Às vezes, quando vamos às ilhas, somos a primeira equipe médica que eles veem. Muitos pacientes têm infecções do trato respiratório superior. Vimos alguns com gastroenterite, outros que precisam de medicamentos de manutenção. Muitos de seus medicamentos foram perdidos porque suas casas se foram. Isto é muito difícil para eles. Por isso, estamos fornecendo serviços de saúde e medicamentos gratuitos.

MSF tem realizado clínicas móveis e distribuindo kits de higiene. Durante as consultas médicas, examinamos as crianças para a desnutrição.

Nos hospitais, há falta de pessoal de saúde porque eles também foram afetados pela tempestade. Por isso, temos uma equipe médica de MSF em um dos hospitais distritais, para ajudar a garantir que os serviços de saúde continuem.

Foto: Regina Layug Rosero/MSF

 

“Era como se todos fossem levados pela água e levados para o meio do mar”
Jonathan Pillejera é logístico de MSF.

“Quando chegamos aqui, vimos como a tempestade devastou toda a ilha. Assim que o barco atracou, pudemos ver onde as árvores haviam caído na montanha, as casas desmoronadas, as ruas cheias de escombros. Ainda chovia e era difícil encontrar barcos que navegassem de Surigão a Dinagat. Apenas alguns navios comerciais estavam viajando, e todos estavam cheios.

As estradas em Dinagat são inclinadas, então a água realmente desce e as estradas ao pé das colinas ficam todas submersas. Até mesmo os sistemas de transporte bao-bao (veículo de três rodas) não podem se movimentar. Há áreas que não podem ser limpas imediatamente.

Visitamos diferentes vilarejos para avaliar suas unidades de saúde.
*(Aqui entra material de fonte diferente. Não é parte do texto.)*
(* ===== verification/Cpumask.v ===== *)
(** * CPU masks

    A [struct cpumask] is the [Z] of its bits, as the bitmaps of [Prelude];
    [cpumask_set_cpu], [cpumask_or], [cpumask_and] and [cpumask_andnot] are
    [Z.setbit], [Z.lor], [Z.land] and [Z.ldiff]. A mask holds the CPUs below
    [WALT_NR_CPUS] only, and [for_each_cpu] visits them in increasing order. *)

From Stdlib Require Import ZArith Lia ZifyBool Bool.
From stdpp Require Import base list.
From S2P Require Import Prelude WaltTypes.

Definition is_cpu (c : Z) : Prop := 0 <= c < WALT_NR_CPUS.
Definition mask_ok (m : Z) : Prop := 0 <= m < 2 ^ WALT_NR_CPUS.

Definition cpumask_test_cpu (cpu mask : Z) : bool := Z.testbit mask cpu.
Definition cpumask_empty (mask : Z) : bool := mask =? 0.
Definition cpumask_intersects (a b : Z) : bool := negb (Z.land a b =? 0).
Definition cpumask_subset (a b : Z) : bool := Z.ldiff a b =? 0.
Definition cpumask_next (n mask : Z) : Z := find_next_bit mask WALT_NR_CPUS (n + 1).

Definition for_each_cpu {S : Type} (mask : Z) (f : Z -> S -> S) (s : S) : S :=
  for_range 0 (Z.to_nat WALT_NR_CPUS) (fun cpu s => if Z.testbit mask cpu then f cpu s else s) s.

(** The same loop with an early exit: [inl s] goes on, [inr r] is the [return] or
    [goto] taken. *)
Definition for_each_cpu_until {S R : Type} (mask : Z) (f : Z -> S -> S + R) (s : S) : S + R :=
  for_each_cpu mask (fun cpu x => match x with inl s => f cpu s | inr r => inr r end) (inl s).

Definition cpumask_weight (mask : Z) : Z := for_each_cpu mask (fun _ n => n + 1) 0.

#[global] Arguments for_each_cpu : simpl never.
#[global] Arguments for_each_cpu_until : simpl never.
#[global] Arguments cpumask_weight : simpl never.

Section Masks.

Lemma mask_high_bit m c : mask_ok m -> WALT_NR_CPUS <= c -> Z.testbit m c = false.
Proof.
  intros [H0 H1] Hc. unfold WALT_NR_CPUS in *. destruct (Z.eq_dec m 0) as [->|]; [apply Z.bits_0|].
  apply Z.bits_above_log2; [lia|]. assert (Z.log2 m < 8); [|lia]. apply Z.log2_lt_pow2; lia.
Qed.

Lemma mask_bit_is_cpu m c : mask_ok m -> Z.testbit m c = true -> is_cpu c.
Proof.
  intros Hm Hc. unfold is_cpu. destruct (Z_lt_le_dec c 0) as [|].
  { by rewrite Z.testbit_neg_r in Hc by done. }
  destruct (Z_lt_le_dec c WALT_NR_CPUS) as [|H]; [done|].
  by rewrite (mask_high_bit m c Hm H) in Hc.
Qed.

(** A number all of whose bits are CPUs is a mask. *)
Lemma bits_mask_ok m : (forall c, 0 <= c -> Z.testbit m c = true -> c < WALT_NR_CPUS) -> mask_ok m.
Proof.
  intros H. assert (m = Z.land m (Z.ones WALT_NR_CPUS)) as E.
  { apply Z.bits_inj'. intros c Hc. rewrite Z.land_spec, Z.testbit_ones by (unfold WALT_NR_CPUS; lia).
    destruct (Z.testbit m c) eqn:Em; [|done]. specialize (H c Hc Em). cbn [andb]. lia. }
  rewrite E, Z.land_ones by (unfold WALT_NR_CPUS; lia). apply Z.mod_pos_bound. reflexivity.
Qed.

Lemma mask_ok_lor a b : mask_ok a -> mask_ok b -> mask_ok (Z.lor a b).
Proof.
  intros Ha Hb. apply bits_mask_ok. intros c Hc. rewrite Z.lor_spec.
  intros [H|H]%orb_true_iff; [by apply (mask_bit_is_cpu a c)|by apply (mask_bit_is_cpu b c)].
Qed.

Lemma mask_ok_ldiff a b : mask_ok a -> mask_ok (Z.ldiff a b).
Proof.
  intros Ha. apply bits_mask_ok. intros c Hc. rewrite Z.ldiff_spec.
  intros [H _]%andb_true_iff. by apply (mask_bit_is_cpu a c).
Qed.

Lemma mask_ok_land a b : mask_ok a -> mask_ok (Z.land a b).
Proof.
  intros Ha. apply bits_mask_ok. intros c Hc. rewrite Z.land_spec.
  intros [H _]%andb_true_iff. by apply (mask_bit_is_cpu a c).
Qed.

Lemma mask_ok_setbit a c : mask_ok a -> is_cpu c -> mask_ok (Z.setbit a c).
Proof.
  intros Ha Hc. apply bits_mask_ok. intros d Hd. rewrite setbit_spec by apply Hc.
  intros [->%Z.eqb_eq|H]%orb_true_iff; [apply Hc|by apply (mask_bit_is_cpu a d)].
Qed.

Lemma mask_ok_clearbit a c : mask_ok a -> mask_ok (Z.clearbit a c).
Proof.
  intros Ha. apply bits_mask_ok. intros d Hd. rewrite clearbit_spec.
  intros [H _]%andb_true_iff. by apply (mask_bit_is_cpu a d).
Qed.

Lemma mask_zero_iff m : m = 0 <-> forall c, Z.testbit m c = false.
Proof.
  split; [intros ->; apply Z.bits_0|]. intros H. apply Z.bits_inj'. intros c _. by rewrite H, Z.bits_0.
Qed.

Lemma mask_nonzero_bit m : mask_ok m -> m <> 0 -> exists c, is_cpu c /\ Z.testbit m c = true.
Proof.
  intros Hm Hne. assert (0 <= Z.log2 m) by apply Z.log2_nonneg.
  assert (Z.testbit m (Z.log2 m) = true) as Hb by (apply Z.bit_log2; destruct Hm; lia).
  exists (Z.log2 m). split; [by apply (mask_bit_is_cpu m)|done].
Qed.

(** Induction over the CPUs of a mask: [P n s] speaks of the CPUs below [n]. *)
Lemma for_each_cpu_ind {S : Type} (P : Z -> S -> Prop) mask f (s : S) :
  P 0 s ->
  (forall c t, is_cpu c -> Z.testbit mask c = true -> P c t -> P (c + 1) (f c t)) ->
  (forall c t, is_cpu c -> Z.testbit mask c = false -> P c t -> P (c + 1) t) ->
  P WALT_NR_CPUS (for_each_cpu mask f s).
Proof.
  intros H0 Ht Hf. unfold for_each_cpu.
  apply (for_range_ind P 0 (Z.to_nat WALT_NR_CPUS)); [done|].
  intros c t Hc Hp. change (0 + Z.of_nat (Z.to_nat WALT_NR_CPUS)) with WALT_NR_CPUS in Hc.
  destruct (Z.testbit mask c) eqn:E; [by apply Ht|by apply Hf].
Qed.

(** An invariant that does not speak of the position. *)
Lemma for_each_cpu_inv {S : Type} (P : S -> Prop) mask f (s : S) :
  P s -> (forall c t, is_cpu c -> Z.testbit mask c = true -> P t -> P (f c t)) ->
  P (for_each_cpu mask f s).
Proof. intros H0 Hs. by apply (for_each_cpu_ind (fun _ => P)). Qed.

Lemma for_each_cpu_empty {S : Type} f (s : S) : for_each_cpu 0 f s = s.
Proof.
  apply (for_each_cpu_inv (fun t => t = s)); [done|]. intros c t _ H. by rewrite Z.bits_0 in H.
Qed.

Lemma for_each_cpu_ext {S : Type} mask (f g : Z -> S -> S) s :
  (forall c t, Z.testbit mask c = true -> f c t = g c t) -> for_each_cpu mask f s = for_each_cpu mask g s.
Proof.
  intros H. unfold for_each_cpu. generalize (Z.to_nat WALT_NR_CPUS), 0. intros n.
  revert s. induction n as [|n IH]; intros s lo; [done|]. cbn [for_range]. rewrite IH. f_equal.
  destruct (Z.testbit mask lo) eqn:E; [by apply H|done].
Qed.

(** The CPU [cpumask_first] returns. *)
Lemma cpumask_first_spec m :
  mask_ok m -> m <> 0 ->
  is_cpu (cpumask_first m) /\ Z.testbit m (cpumask_first m) = true /\
  forall c, 0 <= c < cpumask_first m -> Z.testbit m c = false.
Proof.
  intros Hm Hne. unfold cpumask_first.
  destruct (find_next_bit_spec m WALT_NR_CPUS 0) as (H1 & H2 & H3); [unfold WALT_NR_CPUS; lia|].
  destruct (mask_nonzero_bit m Hm Hne) as (c & Hc & Hb).
  destruct (Z_lt_le_dec (find_next_bit m WALT_NR_CPUS 0) WALT_NR_CPUS) as [Hlt|Hge].
  - split; [unfold is_cpu; lia|]. split; [by apply H2|]. intros d Hd. apply H3. lia.
  - unfold is_cpu in Hc. by rewrite H3 in Hb by lia.
Qed.

Lemma cpumask_first_zero : cpumask_first 0 = WALT_NR_CPUS.
Proof. reflexivity. Qed.

End Masks.

#[export] Hint Resolve mask_ok_lor mask_ok_ldiff mask_ok_land mask_ok_setbit mask_ok_clearbit : walt.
Quase tudo foi destruído e realmente inutilizável, especialmente nas áreas costeiras. Basilisa é uma das áreas mais danificadas, com mais de 50% das casas destruídas. Em Cagdianao, há um vilarejo chamado Boa, onde demorou mais de uma semana para que alguém pudesse ir para lá. Cem por cento das casas foram danificadas, não sobrou muita coisa para as pessoas.

O que quer que façamos, garantimos que seja coordenado adequadamente com os funcionários do governo local e os escritórios de saúde provinciais.

Enquanto conduzimos nossa avaliação na vila costeira de Laguna, o capitão Barangay chorou porque realmente não esperava que isso acontecesse com todo o seu vilarejo. As casas foram totalmente destruídas. Ele disse que era como se as pessoas fossem engolidas por ondas de quatro metros de altura. O centro de evacuação ficava no topo da montanha, e as pessoas viram suas casas serem atingidas pelos ventos e pelas grandes ondas. Era como se todos fossem levados pela água e levados para o meio do mar.

*Barangay é a menor unidade administrativa do governo nas Filipinas.